Interview with the SouthWest Sage

In October of 2010, I was interviewed for a November cover story in SouthWest Sage, ‘the Voice of Southwest Writers,’ to commemorate my 2010 Storyteller Award.

[Click here to download the pdf.]

CHARLES GREAVES WINS STORYTELLER AWARD
BY RUTH FRIESEN

Charles Greaves of Santa Fe won the Storyteller Award for Hush Money in the SouthWest Writers 2010 annual writing competition. His entries, Hush Money, a mystery novel, and Hard Twisted, historical fiction, each won first place in their categories.

“Having both books selected as finalists in the SWW contest was a huge honor. Then, attending the banquet and watching both win in their respective categories, I was on  cloud nine. Winning the Storyteller was the cherry on the sundae. It was the best night I’ve ever had with my clothes on,” says Greaves.

After spending 25 years as a trial lawyer in Los Angeles, he moved to Santa Fe in 2006 with the fantasy of becoming a writer.  Writing pretty much full-time for four  years, he finished two novels. The first, Hush Money, is a legal thriller set in Pasadena, his old hometown. It’s a breezy, first-person yarn with lots of humor and action. The second novel, Hard Twisted, written in a tight, Cormac McCarthy-style of third-person prose, is a true-crime story set in the Depression-era West.

Hard Twisted was much more challenging — my first stab at literary fiction,” says Greaves.

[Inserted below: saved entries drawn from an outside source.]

(** X8.  The text layer of part_001 asks for clusters with more than one
    member; the pass never builds a cluster of one, so the test on the count
    removes nothing and the layer gets exactly the clusters. *)
Theorem text_layer_gets_every_cluster
  (project : ViewportProps -> number * number -> number * number)
  (props : ViewportProps) (rawData : list RawPoint) :
  exists entities,
    Part001.clusters project props rawData = Done entities
    /\ Part001View.textLayerData entities
       = List.filter Part001View.isCluster entities
    /\ Forall (fun e => match e with
                        | Part001.Single _ => True
                        | Part001.Cluster c =>
                            2 <= Part001.count (Part001.clusterMetadata c)
                            <= length rawData
                        end) entities.
Proof.
  assert (Hg : Part001.groups project props rawData
               = groupsWith project clusterRadius props rawData)
    by reflexivity.
  destruct (groupsWith_spec project props rawData clusterRadius)
    as (root & Eg & _).
  set (pts := projectedPoints project props rawData) in *.
  destruct (mapM_total Part001.buildEntity (groupsValues (collect (tagged root pts))))
    as (entities & Em & HF).
  { apply Forall_forall. intros g Hg'%groupsValues_nonempty.
    destruct g as [|p0 [|p1 g]]; [done | by eexists..]. }
  exists entities. split.
  { unfold Part001.clusters. rewrite Hg, Eg. simpl. exact Em. }
  assert (Hall : Forall (fun e => match e with
                        | Part001.Single _ => True
                        | Part001.Cluster c =>
                            2 <= Part001.count (Part001.clusterMetadata c)
                            <= length rawData
                        end) entities).
  { apply Forall_forall. intros e He.
    apply list_elem_of_lookup in He as [n Hn].
    destruct (Forall2_lookup_r _ _ _ _ _ HF Hn) as (g & Hgn & Hb).
    assert (Hlen : length g <= length rawData).
    { rewrite <- (length_projectedPoints project props rawData).
      apply sublist_length. apply (groupsValues_sublist root).
      by eapply list_elem_of_lookup_2. }
    destruct g as [|p0 [|p1 g]]; [done | by injection Hb as <- |].
    injection Hb as <-. simpl in *. lia. }
  split; [|done].
  unfold Part001View.textLayerData. apply filter_ext_in.
  intros e He%list_elem_of_In. rewrite Forall_forall in Hall.
  specialize (Hall e He). destruct e as [p|c]; [done|]. simpl.
  apply Nat.ltb_lt. lia.
Qed.

(** * Further properties of the status counts *)
Section StatusCountsMore.

Import JSObject.

Lemma countTotal_setOwn_new (o : JSObject.t) k n :
  getOwn o k = None ->
  MapChartView.countTotal (setOwn o k (VNum n)) = MapChartView.countTotal o + n.
Proof.
  induction o as [|[k0 v0] o IH]; simpl; intros H; [lia|].
  destruct (String.eqb k0 k); [done|]. simpl. rewrite IH by done.
  destruct v0; lia.
Qed.

Lemma countTotal_setOwn_old (o : JSObject.t) k n m :
  getOwn o k = Some (VNum n) ->
  MapChartView.countTotal (setOwn o k (VNum m)) + n
  = MapChartView.countTotal o + m.
Proof.
  induction o as [|[k0 v0] o IH]; simpl; intros H; [done|].
  destruct (String.eqb k0 k).
  - injection H as ->. simpl. lia.
  - simpl. specialize (IH H). destruct v0; lia.
Qed.

Lemma countTotal_tallyStatuses (l : list string) :
  Forall (fun x => plainStatus x = true) l ->
  MapChartView.countTotal (tallyStatuses l) = length l.
Proof.
  induction l as [|x l IH] using rev_ind; intros Hl; [done|].
  apply Forall_app in Hl as [Hl Hx]. rewrite Forall_singleton in Hx.
  rewrite tallyStatuses_snoc, length_app. simpl. unfold increment.
  pose proof (tallyStatuses_get l x Hl) as Hget.
  destruct (getOwn (tallyStatuses l) x) as [v|] eqn:E.
  - destruct (occurrences x l) as [|n]; [done|]. injection Hget as ->.
    simpl. pose proof (countTotal_setOwn_old _ _ _ (S (n + 1)) E) as H.
    rewrite IH in H by done. lia.
  - rewrite (plainStatus_inherited _ Hx).
    rewrite countTotal_setOwn_new by done. rewrite IH by done. lia.
Qed.

End StatusCountsMore.

(** X9.  In a cluster whose statuses are plain texts the status counts are
    whole: [statusCounts] has exactly one key per status that occurs among
    the members, no key twice, and its counts add up to the [count] of the
    cluster, so the slices of the donut cover all members. *)
Theorem statusCounts_add_up (group : list ProjectedPoint) (c : ClusterEntity) :
  buildEntity group = Done (Cluster c) ->
  Forall (fun x => plainStatus x = true) (statuses group) ->
  MapChartView.countTotal (statusCounts (clusterMetadata c))
  = count (clusterMetadata c)
  /\ count (clusterMetadata c) = length group
  /\ NoDup (statusCounts (clusterMetadata c)).*1
  /\ forall s, s ∈ (statusCounts (clusterMetadata c)).*1 <-> s ∈ statuses group.
Proof.
  intros Hb Hplain. destruct group as [|p0 [|p1 group]]; [done..|].
  unfold buildEntity in Hb. injection Hb as <-.
  simpl statusCounts. simpl count. rewrite tally_statuses.
  split; [|split; [done|split]].
  - rewrite countTotal_tallyStatuses by done. unfold statuses.
    by rewrite length_fmap.
  - by apply tallyStatuses_NoDup.
  - intros s. by apply tallyStatuses_elem_of.
Qed.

The tale that would become Hard Twisted began in 1994, when he and his wife were hiking with some friends in a remote canyon in southeastern Utah and they stumbled upon a pair of human skulls. This precipitated a fifteen- year investigation from which he pieced together the story of a young girl kidnapped from Texas by her father’s murderer and led on a crime and killing spree across the South- west.

I asked him which novel he had thought had a better chance of winning. “If you’d forced me to choose, I would have guessed that Hush Money had the best shot at winning something. It’s humorous, and the voice is strong, and it grabs you right away. Hard Twisted is the more challenging read — dark and spare. My struggle there was to create em- pathy for this young girl without being inside her head and without writing a kind of Perils of Pauline melodrama.”

Greaves has no formal training as a writer of fiction, “other than the best training of all, which is that I’m a voracious reader of fiction,” he says. He attended the Tony Hillerman conference in Albuquerque two years ago, and subscribes to The Writer, “which is helpful, mostly for inspiration.”

He has found a routine that fits his lifestyle and sticks to it. “I get up, eat breakfast, walk the dogs, then sit at my computer from around 10:00 to 1:00, eat lunch, then return to the computer until around 4:00, then go for a run. I do that six days a week, and if I miss a day, I tend to get grumpy. Then my wife has to re- mind me that I’m doing what I love, and that I have nothing to complain about. And she’s right, of course, as always.”

Novelist Betsy James, Storyteller Judge, said, “There was a very close runner-up, so the choice had me gnawing my fingernails. But because the award is called the “Storyteller,” I chose the piece that excelled in a sociable aspect of that art: It was not only tight, clear, and interesting, but damn funny. It takes rare skill to make a solitary reader laugh out loud.”

Watch for his books on the bestseller lists soon. Peter Rubie, Fine Print Literary Management and SWW annual awards banquet keynote speaker, requested the manuscript for Hush Money, and Greaves also sent it to Tom Colgan at Penguin, who judged the Mystery/Thriller category. He does not yet have an agent.

Charles Greaves has now joined SWW and looks forward to attending some of the programs. “I think I need to spend more time among other writers and less time in my office with the door closed.” Welcome and congratulations, Charles.